(** * NASDAQ-Analysis: the data pipeline of [Main.py]

    A shallow embedding of [FinancialDataAnalyzer] (src/Main.py): the
    constructor, [process_data] (frame construction, date coercion, column
    projection, country remap, renaming, filtering), [_get_country_mapping]
    and the two series computed by [visualize_trends] (per-date mean and
    the centred rolling mean), [authenticate], [fetch_data], [run] and
    [main].

    Modelling conventions.
    - A value of the datatable is a [cell]: JSON null, a number or a string;
      a frame may also hold the timestamps produced by [pd.to_datetime].  A
      number of the response is the rational that its JSON text denotes.
    - pandas computes the means in float64.  Which values are averaged, in
      which order, and when a result is missing is modelled here; the
      rounded sum and quotient themselves are what pandas returns, a
      parameter ([float_means]).  A value of a series is a rational (every
      finite float64 is one) or nothing.  The dtype that pandas chooses for a
      column is not modelled.
    - An exception raised inside the [try] block of [process_data] is a
      value of [exn]; a computation that may raise has type [exn + A].
    - pandas' string-to-date parser is a parameter ([parse_datetime]); the
      [config] module, which is not part of the sources, is a parameter too.
    - Console output is not modelled.  The keyboard, the remote server and
      the screen are a [World]: [authenticate], [fetch_data] and [run] read
      what the user types, send a request and get its outcome, and show the
      chart, threading the world through.  The body of a response is a
      datatable, or some other JSON value, or no JSON at all. *)

From Stdlib Require Import ZArith QArith List Sorted Ascii String Bool Lia SpecFloat.
From stdpp Require Import gmap strings list fin_maps.
Import ListNotations.

Local Open Scope string_scope.
Local Open Scope list_scope.

(** ** Values, exceptions *)

Inductive cell : Type :=
| CNull                    (* JSON null / None / NaN *)
| CNum (q : Q)             (* JSON number *)
| CStr (s : string)        (* JSON string *)
| CTimestamp (ns : Z)      (* pandas Timestamp, nanoseconds since the epoch *)
| CNaT.                    (* pandas NaT, the missing date *)

(** The exceptions that pandas raises here; messages are shortened. *)
Inductive exn : Type :=
| KeyError (key : string)
| ValueError (msg : string)
| TypeError (msg : string).

Definition result (A : Type) : Type := (exn + A)%type.

Definition ret {A} (a : A) : result A := inr a.
Definition raise {A} (e : exn) : result A := inl e.
Definition bind {A B} (m : result A) (k : A -> result B) : result B :=
  match m with
  | inl e => inl e
  | inr a => k a
  end.

Notation "'let*' x ':=' m 'in' k" := (bind m (fun x => k))
  (at level 10, x name, m at level 100, k at level 200, only parsing).

Fixpoint mapM {A B} (f : A -> result B) (l : list A) : result (list B) :=
  match l with
  | [] => ret []
  | a :: l' => let* b := f a in let* bs := mapM f l' in ret (b :: bs)
  end.

(** ** The country dictionary (Main.py 211-242) *)

(** The dict literal, entry by entry. *)
Definition country_items : list (string * string) :=
  [ ("AUS", "Australia");
    ("BEL", "Belgium");
    ("BHS", "Bahamas");
    ("BMU", "Bermuda");
    ("BRA", "Brazil");
    ("CAN", "Canada");
    ("CHE", "Switzerland");
    ("CHL", "Chile");
    ("CYM", "Cayman Islands");
    ("DEU", "Germany");
    ("DNK", "Denmark");
    ("ESP", "Spain");
    ("FIN", "Finland");
    ("FRA", "France");
    ("GBR", "United Kingdom");
    ("HKG", "Hong Kong");
    ("IDN", "Indonesia");
    ("IND", "India");
    ("IRL", "Ireland");
    ("ISR", "Israel");
    ("ITA", "Italy");
    ("JPN", "Japan");
    ("KOR", "South Korea");
    ("LBR", "Liberia");
    ("PAN", "Panama");
    ("USA", "United States");
    ("VGB", "British Virgin Islands") ].

(** A Python dict display inserts its entries from left to right; a later
    entry with the same key overwrites an earlier one. *)
Definition dict_of_items (items : list (string * string)) : gmap string string :=
  fold_left (fun m kv => <[ fst kv := snd kv ]> m) items ∅.

Definition _get_country_mapping : gmap string string :=
  dict_of_items country_items.

(** [Series.replace(mapping)] on one value: a value equal to a key becomes
    the associated value, every other value is kept.  All keys are strings,
    so only a string can be equal to one. *)
Definition replace_str (mapping : gmap string string) (code : string) : string :=
  match mapping !! code with
  | Some display => display
  | None => code
  end.

Definition replace_cell (mapping : gmap string string) (c : cell) : cell :=
  match c with
  | CStr code => CStr (replace_str mapping code)
  | _ => c
  end.

(** The country remap of one code (Main.py 137-138). *)
Definition country_remap (code : string) : string :=
  replace_str _get_country_mapping code.

(** ** Frames (the part of pandas that [process_data] uses) *)

(** A frame: column labels, and the rows, each with its index label.  The
    column labels need not be distinct. *)
Record DataFrame : Type := {
  df_columns : list string;
  df_rows : list (nat * list cell)
}.

(** What [df[key]] gives for a single label: a Series when the label names
    one column, a frame (here the list of its columns) when it names
    several. *)
Inductive selection : Type :=
| Series (vals : list cell)
| SubFrame (cols : list (list cell)).

Definition width (data : list (list cell)) : nat :=
  fold_right (fun row w => Nat.max (length row) w) 0%nat data.

Definition pad (w : nat) (row : list cell) : list cell :=
  row ++ repeat CNull (w - length row).

(** [pd.DataFrame(data, columns=columns)] for a list of rows: an empty list
    gives an empty frame with the given columns; otherwise short rows are
    filled with missing values up to the longest one, and the number of
    labels must be that width.  The index is 0, 1, 2, ... *)
Definition DataFrame_new (data : list (list cell)) (columns : list string)
  : result DataFrame :=
  match data with
  | [] => ret {| df_columns := columns; df_rows := [] |}
  | _ =>
      if Nat.eqb (length columns) (width data)
      then ret {| df_columns := columns;
                  df_rows := combine (seq 0 (length data))
                                     (map (pad (width data)) data) |}
      else raise (ValueError "columns passed, passed data had a different number of columns")
  end.

(** The positions of a label among the column labels. *)
Fixpoint positions_from (i : nat) (key : string) (cols : list string) : list nat :=
  match cols with
  | [] => []
  | c :: cols' =>
      if String.eqb c key then i :: positions_from (S i) key cols'
      else positions_from (S i) key cols'
  end.

Definition positions (key : string) (cols : list string) : list nat :=
  positions_from 0 key cols.

Definition cell_at (j : nat) (row : list cell) : cell := nth j row CNull.

Definition column (j : nat) (df : DataFrame) : list cell :=
  map (fun r => cell_at j (snd r)) (df_rows df).

(** [df[key]] *)
Definition getitem (df : DataFrame) (key : string) : result selection :=
  match positions key (df_columns df) with
  | [] => raise (KeyError key)
  | [j] => ret (Series (column j df))
  | js => ret (SubFrame (map (fun j => column j df) js))
  end.

(** Writing the values [vals], one per row, into column [j]. *)
Fixpoint set_column (j : nat) (vals : list cell) (rows : list (nat * list cell))
  : list (nat * list cell) :=
  match rows, vals with
  | (i, row) :: rows', v :: vals' => (i, <[ j := v ]> row) :: set_column j vals' rows'
  | _, _ => rows
  end.

Fixpoint set_columns (js : list nat) (cols : list (list cell))
  (rows : list (nat * list cell)) : list (nat * list cell) :=
  match js, cols with
  | j :: js', vals :: cols' => set_columns js' cols' (set_column j vals rows)
  | _, _ => rows
  end.

(** [df[key] = value].  A new label appends a column; a Series is written
    to every column that carries the label; a frame must have one column
    per column that carries the label. *)
Definition setitem (df : DataFrame) (key : string) (value : selection)
  : result DataFrame :=
  match positions key (df_columns df), value with
  | [], Series vals =>
      ret {| df_columns := df_columns df ++ [key];
             df_rows := set_column (length (df_columns df)) vals
                          (map (fun r => (fst r, snd r ++ [CNull])) (df_rows df)) |}
  | js, Series vals =>
      ret {| df_columns := df_columns df;
             df_rows := set_columns js (map (fun _ => vals) js) (df_rows df) |}
  | js, SubFrame cols =>
      if Nat.eqb (length js) (length cols)
      then ret {| df_columns := df_columns df;
                  df_rows := set_columns js cols (df_rows df) |}
      else raise (ValueError "Columns must be same length as key")
  end.

(** [df[keys]] for a list of labels: every label must be present (the
    error names the first missing one); the result has, for each label in
    turn, all the columns that carry it. *)
Definition getitem_list (df : DataFrame) (keys : list string) : result DataFrame :=
  match List.filter (fun k => Nat.eqb (length (positions k (df_columns df))) 0) keys with
  | missing :: _ => raise (KeyError missing)
  | [] =>
      let js := flat_map (fun k => positions k (df_columns df)) keys in
      ret {| df_columns := map (fun j => nth j (df_columns df) "") js;
             df_rows := map (fun r => (fst r, map (fun j => cell_at j (snd r)) js))
                            (df_rows df) |}
  end.

(** [value.replace(mapping)] *)
Definition replace (mapping : gmap string string) (value : selection) : selection :=
  match value with
  | Series vals => Series (map (replace_cell mapping) vals)
  | SubFrame cols => SubFrame (map (map (replace_cell mapping)) cols)
  end.

(** ** Tables with the nine renamed columns *)

(** A row of the frame once its columns are named as at Main.py 142-152;
    one field per column. *)
Record TableRow : Type := {
  report_id : cell;
  report_date : cell;
  report_type : cell;
  company_name : cell;
  country : cell;
  region : cell;
  indicator : cell;
  statement : cell;
  amount : cell
}.

(** Rows in frame order, each with its index label. *)
Abbreviation Table := (list (nat * TableRow)).

Definition row_of_cells (cells : list cell) : result TableRow :=
  match cells with
  | [c1; c2; c3; c4; c5; c6; c7; c8; c9] =>
      ret {| report_id := c1; report_date := c2; report_type := c3;
             company_name := c4; country := c5; region := c6;
             indicator := c7; statement := c8; amount := c9 |}
  | _ => raise (ValueError "Length mismatch")
  end.

(** [df.columns = [ 'report_id', ..., 'amount' ]]: the nine new labels must
    match the number of columns of the frame. *)
Definition rename_columns (df : DataFrame) : result Table :=
  if Nat.eqb (length (df_columns df)) 9
  then mapM (fun r => let* row := row_of_cells (snd r) in ret (fst r, row))
            (df_rows df)
  else raise (ValueError "Length mismatch: Expected axis has a different number of elements").

(** [series == s] and [series != s] for a string [s], on one value. *)
Definition eq_str (c : cell) (s : string) : bool :=
  match c with
  | CStr s' => String.eqb s' s
  | _ => false
  end.

Definition ne_str (c : cell) (s : string) : bool := negb (eq_str c s).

-- Try it --
Wherever a line of the data above contains "authenticate", copy that line.

-- Answer space --
    the centred rolling mean), [authenticate], [fetch_data], [run] and
      the screen are a [World]: [authenticate], [fetch_data] and [run] read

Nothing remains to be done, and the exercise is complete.